Os depoimentos ajudam a entender a ligação da
engrenagem golpista com o gabinete do ódio, que perseguia adversários de
Bolsonaro. Ao divergirem do chefe, Freire Gomes e Baptista Júnior viraram alvo
da milícia digital. Passaram a ser chamados de “traidores” e “melancias”,
queixou-se o ex-chefe da FAB.
Os ex-comandantes deram informações úteis,
mas é ingenuidade tratá-los como heróis da pátria ou bastiões do legalismo. O
general permitiu a instalação de acampamentos golpistas nas portas dos
quartéis. O brigadeiro ficou conhecido pela militância de ultradireita nas
redes.
Ambos sabiam quem era Bolsonaro, conheciam
suas ambições autoritárias e assinaram notas que o ajudaram a manter a
democracia sob ameaça. Resta saber por que hesitaram na hora de apertar o botão
do golpe.
Os depoimentos deixam claro que o país esteve
muito perto de uma ruptura institucional em dezembro de 2022, quando o capitão
se manteve entrincheirado no Alvorada. Não explicam, porém, o que impediu que o
plano fosse levado a cabo.
Há muitas hipóteses para isso, da falta de
apoio internacional ao desembarque de setores do establishment que haviam
apoiado a eleição de Bolsonaro em 2018.
Também falta descobrir quais seriam os passos
seguintes ao golpe. Já se sabe que a turma queria enjaular ministros do
Supremo, mas é improvável que o arbítrio parasse por aí. Para impor um regime
de força, seria preciso amordaçar o Congresso, a imprensa e as universidades.
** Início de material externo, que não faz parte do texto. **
(** * Voice-driven vehicle search of the admin dashboard

    A shallow embedding of the [Dashboard] component
    (AdminDashboard: [handleSearch], [handleVoiceSearch] and the four
    recognition callbacks, [speakResult]) together with the facts the
    specification states about it.

    The component is a React function component: every render runs the
    function body again, and the callbacks created by one render see the
    state values of that render.  The embedding keeps this explicit: a
    [Render] is the snapshot a callback closes over, while setters act on
    the live [Store].

    Browser behaviour the component relies on is part of the event loop:
    timers queued by [setTimeout], requests suspended at [await], the
    callbacks installed on a recognition object, and the [required]
    attribute of the search input.  Loading the vehicle list on mount
    touches none of the state studied here and is left out.

    The other components follow, each in a module of its own: the
    add-vehicle form ([AddVehicle]), the vehicle page ([Details]), and the
    application shell with the login page and the logout of the dashboard
    ([Site]). *)

From Stdlib Require Import String Ascii List Bool Arith NArith Lia.
Import ListNotations.
Open Scope string_scope.
Open Scope nat_scope.
Open Scope list_scope.

(** ** Strings

    In the event loop transcripts and keys are strings of 8-bit characters,
    and the functions of this module are JavaScript's restricted to ASCII,
    the alphabet of registration numbers: on a string of characters below
    128 they give what the functions on all strings (module [Js16] below)
    give, and only there do they stand for them. *)

Module Js.

(** The ASCII members of the class [\s], which are also the ASCII
    characters [trim] removes: TAB, LF, VT, FF, CR and SPACE. *)
Definition is_space (c : ascii) : bool :=
  let n := nat_of_ascii c in
  ((9 <=? n) && (n <=? 13)) || (n =? 32).

(** [toUpperCase] on one character: [a]..[z] go to [A]..[Z]. *)
Definition upper_char (c : ascii) : ascii :=
  let n := nat_of_ascii c in
  if (97 <=? n) && (n <=? 122) then ascii_of_nat (n - 32) else c.

(** [s.toUpperCase()] *)
Fixpoint toUpperCase (s : string) : string :=
  match s with
  | EmptyString => EmptyString
  | String c r => String (upper_char c) (toUpperCase r)
  end.

(** [s.trimStart()] *)
Fixpoint trimStart (s : string) : string :=
  match s with
  | EmptyString => EmptyString
  | String c r => if is_space c then trimStart r else s
  end.

(** [s.trimEnd()]: a white-space character goes when nothing but white
    space follows it. *)
Fixpoint trimEnd (s : string) : string :=
  match s with
  | EmptyString => EmptyString
  | String c r =>
      match trimEnd r with
      | EmptyString => if is_space c then EmptyString else String c EmptyString
      | r' => String c r'
      end
  end.

(** [s.trim()] *)
Definition trim (s : string) : string := trimEnd (trimStart s).

(** [s.replace(/\s+/g, "")]: every maximal run of white space is replaced by
    the empty string, so each white-space character disappears. *)
Fixpoint replace_spaces (s : string) : string :=
  match s with
  | EmptyString => EmptyString
  | String c r => if is_space c then replace_spaces r else String c (replace_spaces r)
  end.

(** The falsy test of [a || b] on strings: the empty string is falsy. *)
Definition truthy (s : string) : bool :=
  match s with EmptyString => false | _ => true end.

(** No white space anywhere in [s]. *)
Fixpoint spaceless (s : string) : bool :=
  match s with
  | EmptyString => true
  | String c r => negb (is_space c) && spaceless r
  end.

End Js.

(** ** JavaScript strings in full

    A JavaScript string is a sequence of UTF-16 code units.  [trim] and the
    class [\s] work on code units; [toUpperCase] reads the string as code
    points, pairing a high surrogate with the low surrogate that follows it,
    maps every code point through the upper-case mapping of Unicode and
    writes the result back as code units.  This module has the three
    functions on all strings; the module [Js] above is their restriction to
    ASCII (lemma [AsciiFacts.ascii_normalize_agrees]). *)

Module Js16.
Local Open Scope N_scope.
Definition broken_dir : data_dir :=
  {| dir_path := lit "/app/data";
     dir_exists := true;
     dir_glob_md :=
       [ {| md_name := lit "a.md"; md_path := lit "/app/data/a.md";
            md_read := inl a_md |};
         broken_file;
         {| md_name := lit "b.md"; md_path := lit "/app/data/b.md";
            md_read := inl b_md |} ] |}.

(* ================================================================= *)
(** ** Facts about the built-ins *)

Unset Implicit Arguments.

Section PyFacts.

Lemma startswith_nil (s : str) : startswith s [] = true.
Proof. now destruct s. Qed.

Lemma startswith_iff (s p : str) :
  startswith s p = true <-> exists t, s = p ++ t.
Proof.
  revert s; induction p as [|a p IH]; intros s; simpl.
  - split; [intros _; now exists s | reflexivity].
  - destruct s as [|b s].
    + split; [discriminate | intros [t Ht]; discriminate].
    + rewrite andb_true_iff, N.eqb_eq, IH. split.
      * intros [-> [t ->]]. now exists t.
      * intros [t Ht]. injection Ht as -> ->. split; [reflexivity | now exists t].
Qed.

Lemma startswith_length (s p : str) :
  startswith s p = true -> length p <= length s.
Proof.
  rewrite startswith_iff. intros [t ->]. rewrite length_app. lia.
Qed.

Lemma contains_cons (c : char) (s sub : str) :
  contains (c :: s) sub = startswith (c :: s) sub || contains s sub.
Proof. reflexivity. Qed.

Lemma contains_nil_r (s : str) : contains s [] = true.
Proof. destruct s; reflexivity. Qed.

Lemma contains_iff (s sub : str) :
  contains s sub = true <-> exists a b, s = a ++ sub ++ b.
Proof.
  induction s as [|c s IH].
  - simpl. rewrite orb_false_r, startswith_iff. split.
    + intros [t Ht]. exists [], t. exact Ht.
    + intros [a [b H]]. symmetry in H.
      apply app_eq_nil in H as [-> H]. apply app_eq_nil in H as [-> ->].
      now exists [].
  - rewrite contains_cons, orb_true_iff, startswith_iff, IH. split.
    + intros [[t Ht] | [a [b Hab]]].
      * exists [], t. exact Ht.
      * exists (c :: a), b. now rewrite Hab.
    + intros [[|x a] [b H]].
      * left. now exists b.
      * right. injection H as -> ->. now exists a, b.
Qed.

Lemma contains_app_l (s t sub : str) :
  contains s sub = true -> contains (s ++ t) sub = true.
Proof.
  rewrite !contains_iff. intros [a [b ->]]. exists a, (b ++ t).
  now rewrite <- !app_assoc.
Qed.

Lemma contains_app_r (s t sub : str) :
  contains t sub = true -> contains (s ++ t) sub = true.
Proof.
  rewrite !contains_iff. intros [a [b ->]]. exists (s ++ a), b.
  now rewrite <- !app_assoc.
Qed.

(** A prefix that avoids a character ends before its first occurrence. *)
Lemma startswith_before (c : char) (x y w : str) :
  ~ In c w -> startswith (x ++ c :: y) w = true -> startswith x w = true.
Proof.
  revert x; induction w as [|a w IH]; intros x Hc; simpl; [reflexivity|].
  destruct x as [|b x]; simpl.
  - rewrite andb_true_iff, N.eqb_eq. intros [-> _]. exfalso. apply Hc. now left.
  - rewrite !andb_true_iff. intros [-> H]. split; [reflexivity|].
    apply IH; [|exact H]. intros Hin. apply Hc. now right.
Qed.

(** An occurrence of a word cannot span a character the word lacks. *)
Lemma contains_split_at (c : char) (x y w : str) :
  ~ In c w -> contains (x ++ c :: y) w = true ->
  contains x w = true \/ contains y w = true.
Proof.
  intros Hc. induction x as [|b x IH]; simpl app.
  - rewrite contains_cons, orb_true_iff. intros [H | H]; [|now right].
    left. apply (startswith_before c [] y w Hc) in H.
    simpl. now rewrite H.
  - rewrite contains_cons, orb_true_iff. intros [H | H].
    + left. rewrite contains_cons.
      apply (startswith_before c (b :: x) y w Hc) in H. now rewrite H.
    + destruct (IH H) as [H' | H']; [left | now right].
      rewrite contains_cons, H'. apply orb_true_r.
Qed.

(** *** Counting *)

Lemma count_from_nonneg (sub : str) (k : nat) (s : str) :
  (0 <= count_from sub k s)%Z.
Proof.
  revert k; induction s as [|c s IH]; intros k; cbn [count_from]; [lia|].
  destruct k as [|k]; [|apply IH].
  destruct (startswith (c :: s) sub); [|apply IH].
  specialize (IH (length sub - 1)). lia.
Qed.

Lemma count_from_absent (sub : str) (k : nat) (s : str) :
  contains s sub = false -> count_from sub k s = 0%Z.
Proof.
  revert k; induction s as [|c s IH]; intros k H; [reflexivity|].
  rewrite contains_cons in H. apply orb_false_iff in H as [H1 H2].
  cbn [count_from]. destruct k as [|k]; [rewrite H1|]; now apply IH.
Qed.

Lemma count_from_present (a : char) (sub s : str) :
  contains s (a :: sub) = true -> (0 < count_from (a :: sub) 0 s)%Z.
Proof.
  induction s as [|c s IH]; [discriminate|].
  rewrite contains_cons. intros H. cbn [count_from].
  destruct (startswith (c :: s) (a :: sub)).
  - pose proof (count_from_nonneg (a :: sub) (length (a :: sub) - 1) s). lia.
  - apply IH. exact H.
Qed.

Lemma count_nonneg (s sub : str) : (0 <= count s sub)%Z.
Proof.
  destruct sub; simpl; [lia | apply count_from_nonneg].
Qed.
Decretado o estado de sítio, Bolsonaro teria
carta branca para avançar sobre a sociedade civil. O instrumento permitiria
suspender a liberdade de reunião, invadir domicílios, intervir em emissoras de
TV e requisitar bens particulares. Seria o início de uma nova ditadura — e o
retorno a um passado que o capitão sempre sonhou restaurar.
Deus nos livre!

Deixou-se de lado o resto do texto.